— What to produce —
Look below for the line containing "intros H. destruct" and the line containing "(** ** Encrypted units: the file *)"; repeat exactly those two lines and all lines between them, and nothing else.

Stored data entries:

Lemma EncryptedImageLoadTask_frees name func w :
  tidy func ->
  invalidFrees (snd (load (EncryptedImageLoadTask name func) w)) = invalidFrees w.
Proof.
  intros Htidy. simpl. unfold EncryptedImageLoadTask_load. run_task.
  pose proof (fresh_not_NULL (heap w)) as Hnn.
  destruct (files w !! name) as [bytes|] eqn:E; simpl in *;
    destruct func as [f|]; simpl.
  all: repeat match goal with
       | |- context [?f ?p ?n ?h] =>
           match type of f with
           | nat -> Z -> _ -> _ =>
               let F := fresh "F" in
               destruct (f p n h) as [[?dec ?decLen] ?h'] eqn:F; simpl;
               destruct (tidy_facts _ _ _ _ _ _ _ Htidy F) as (Hkeep & Hdec & _)
           end
       end.
  all: repeat (case_decide; simpl).
  all: rewrite ?app_nil_r; try done.
  all: exfalso.
  all: repeat match goal with H : _ /\ _ |- _ => destruct H end.
  all: rewrite ?lookup_delete_ne, ?lookup_insert_eq in * by done.
  all: try done.
  all: try (specialize (Hkeep ltac:(eauto))).
  all: try (destruct Hdec as [? | [? | [_ ?]]]; try done).
  all: repeat match goal with
       | H1 : ?a = None, H2 : is_Some ?a |- _ =>
           rewrite H1 in H2; by apply is_Some_None in H2
       end.
  all: subst.
  all: repeat match goal with
       | H1 : ?a = None, H2 : is_Some ?a |- _ =>
           rewrite H1 in H2; by apply is_Some_None in H2
       end.
Qed.

(** X7. With a hook that keeps to its own memory, or with none, an
    encrypted image or atlas unit is clean with memory: every pointer it
    frees is null or live when freed (no double free, no free of a buffer
    that was never allocated), and it leaves the heap exactly as it found
    it, the raw buffer and the decrypted buffer both released and no
    other buffer touched. *)
Theorem encrypted_units_keep_heap (name plist : string) (func : DECRYPT_FUNC)
    (w : World)
    (Hnull : heap w !! NULL = None)
    (Htidy : tidy func) :
  let image := snd (load (EncryptedImageLoadTask name func) w) in
  let atlas := snd (load (EncryptedZwoptexLoadTask plist name func) w) in
  invalidFrees image = invalidFrees w /\
  invalidFrees atlas = invalidFrees w /\
  heap image = heap w /\
  heap atlas = heap w.
Proof.
  intros image atlas. subst image atlas.
  rewrite atlas_is_image_then_frames. simpl.
  split_and!.
  - by apply EncryptedImageLoadTask_frees.
  - by apply EncryptedImageLoadTask_frees.
  - by apply EncryptedImageLoadTask_heap.
  - by apply EncryptedImageLoadTask_heap.
Qed.

Lemma inPlaceHook_tidy : tidy inPlaceHook.
Proof.
  intros data len h. simpl. split_and!.
  - intros _. rewrite lookup_insert_eq. eauto.
  - by left.
  - intros q Hq _. by rewrite lookup_insert_ne.
Qed.

Lemma copyingHook_tidy : tidy copyingHook.
Proof.
  intros data len h. simpl.
  pose proof (is_fresh ({[NULL; data]} ∪ dom h)) as Hf.
  split_and!.
  - intros Hd. rewrite lookup_insert_ne; [done|]. set_solver.
  - right. right. split.
    + apply not_elem_of_dom. set_solver.
    + rewrite lookup_insert_eq. eauto.
  - intros q _ Hq. by rewrite lookup_insert_ne.
Qed.

(** A hook that frees the buffer it is given is not tidy, and the unit
    then frees that buffer a second time. *)
Example freeing_hook_double_free :
  let hook : DECRYPT_FUNC :=
    Some (fun p len h => let q := S p in (q, len, <[q := [Byte.x00]]> (delete p h))) in
  ~ tidy hook /\
  invalidFrees (snd (load (EncryptedImageLoadTask "a.png" hook) sampleWorld)) = [1%nat].
Proof.
  split; [|reflexivity].
  intros H. destruct (H 1%nat 0 {[1%nat := []]}) as (Hkeep & _).
  simpl in Hkeep. specialize (Hkeep ltac:(rewrite lookup_singleton_eq; eauto)).
  vm_compute in Hkeep. by apply is_Some_None in Hkeep.
Qed.

Lemma encrypted_units_keep_heap_witness :
  let image := snd (load (EncryptedImageLoadTask "a.png" copyingHook) sampleWorld) in
  let atlas :=
    snd (load (EncryptedZwoptexLoadTask "a.plist" "a.png" copyingHook) sampleWorld) in
  (heap sampleWorld !! NULL = None /\ tidy copyingHook) /\
  invalidFrees image = invalidFrees sampleWorld /\
  invalidFrees atlas = invalidFrees sampleWorld /\
  heap image = heap sampleWorld /\
  heap atlas = heap sampleWorld.
Proof.
  split; [split; [reflexivity|exact copyingHook_tidy]|].
  apply (encrypted_units_keep_heap "a.png" "a.plist" copyingHook sampleWorld
           eq_refl copyingHook_tidy).
Defined.

(** ** Encrypted units: the file *)

Lemma to_int_small z : 0 <= z < 2 ^ 31 -> to_int z = z.
Proof. intros Hz. unfold to_int. rewrite Z.mod_small; lia. Qed.

(** X8. Without a hook, for a file that exists and is shorter than 2^31
    bytes, the encrypted image unit reads the file into a new buffer, hands
    the decoder exactly the bytes of the file and their number, registers
    the texture under the file's name and frees the buffer: four calls, in
    this order, and no exception. *)
Theorem raw_image_decoded_as_read (name : string) (bytes : list Byte.byte)
    (w : World)
    (Hfile : files w !! name = Some bytes)
    (Hsize : Z.of_nat (length bytes) < 2 ^ 31) :
  let data := fresh ({[NULL]} ∪ dom (heap w)) in
  let len := Z.of_nat (length bytes) in
  let r := load (EncryptedImageLoadTask name None) w in
  data <> NULL /\ heap w !! data = None /\
  fst r = Ok tt /\
  calls (snd r) =
    calls w ++ [CGetFileData name data len; CInitWithImageData data (Some bytes) len;
                CAddUIImage name; CFree data].
Proof.
  intros data len r. subst data len r.
  split; [apply fresh_not_NULL|]. split; [apply fresh_not_live|].
  simpl. unfold EncryptedImageLoadTask_load. run_task. rewrite Hfile. simpl.
  rewrite (deref_insert _ _ _ (fresh_not_NULL _)).
  rewrite to_int_small by lia.
  case_decide; [done|]. simpl. split; [done|]. by rewrite <- !app_assoc.
Qed.

Lemma raw_image_decoded_as_read_witness :
  (files sampleWorld !! "a.png" = Some [Byte.x41; Byte.x42] /\
   Z.of_nat (length [Byte.x41; Byte.x42]) < 2 ^ 31) /\
  calls (snd (load (EncryptedImageLoadTask "a.png" None) sampleWorld)) =
  [CGetFileData "a.png" 1 2; CInitWithImageData 1 (Some [Byte.x41; Byte.x42]) 2;
   CAddUIImage "a.png"; CFree 1].
Proof.
  assert (Z.of_nat (length [Byte.x41; Byte.x42]) < 2 ^ 31) as Hsize by (simpl; lia).
  split; [split; [reflexivity|exact Hsize]|].
  destruct (raw_image_decoded_as_read "a.png" [Byte.x41; Byte.x42] sampleWorld
              eq_refl Hsize) as (_ & _ & _ & H).
  exact H.
Defined.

— Expected output —
  intros H. destruct (H 1%nat 0 {[1%nat := []]}) as (Hkeep & _).
  simpl in Hkeep. specialize (Hkeep ltac:(rewrite lookup_singleton_eq; eauto)).
  vm_compute in Hkeep. by apply is_Some_None in Hkeep.
Qed.

Lemma encrypted_units_keep_heap_witness :
  let image := snd (load (EncryptedImageLoadTask "a.png" copyingHook) sampleWorld) in
  let atlas :=
    snd (load (EncryptedZwoptexLoadTask "a.plist" "a.png" copyingHook) sampleWorld) in
  (heap sampleWorld !! NULL = None /\ tidy copyingHook) /\
  invalidFrees image = invalidFrees sampleWorld /\
  invalidFrees atlas = invalidFrees sampleWorld /\
  heap image = heap sampleWorld /\
  heap atlas = heap sampleWorld.
Proof.
  split; [split; [reflexivity|exact copyingHook_tidy]|].
  apply (encrypted_units_keep_heap "a.png" "a.plist" copyingHook sampleWorld
           eq_refl copyingHook_tidy).
Defined.

(** ** Encrypted units: the file *)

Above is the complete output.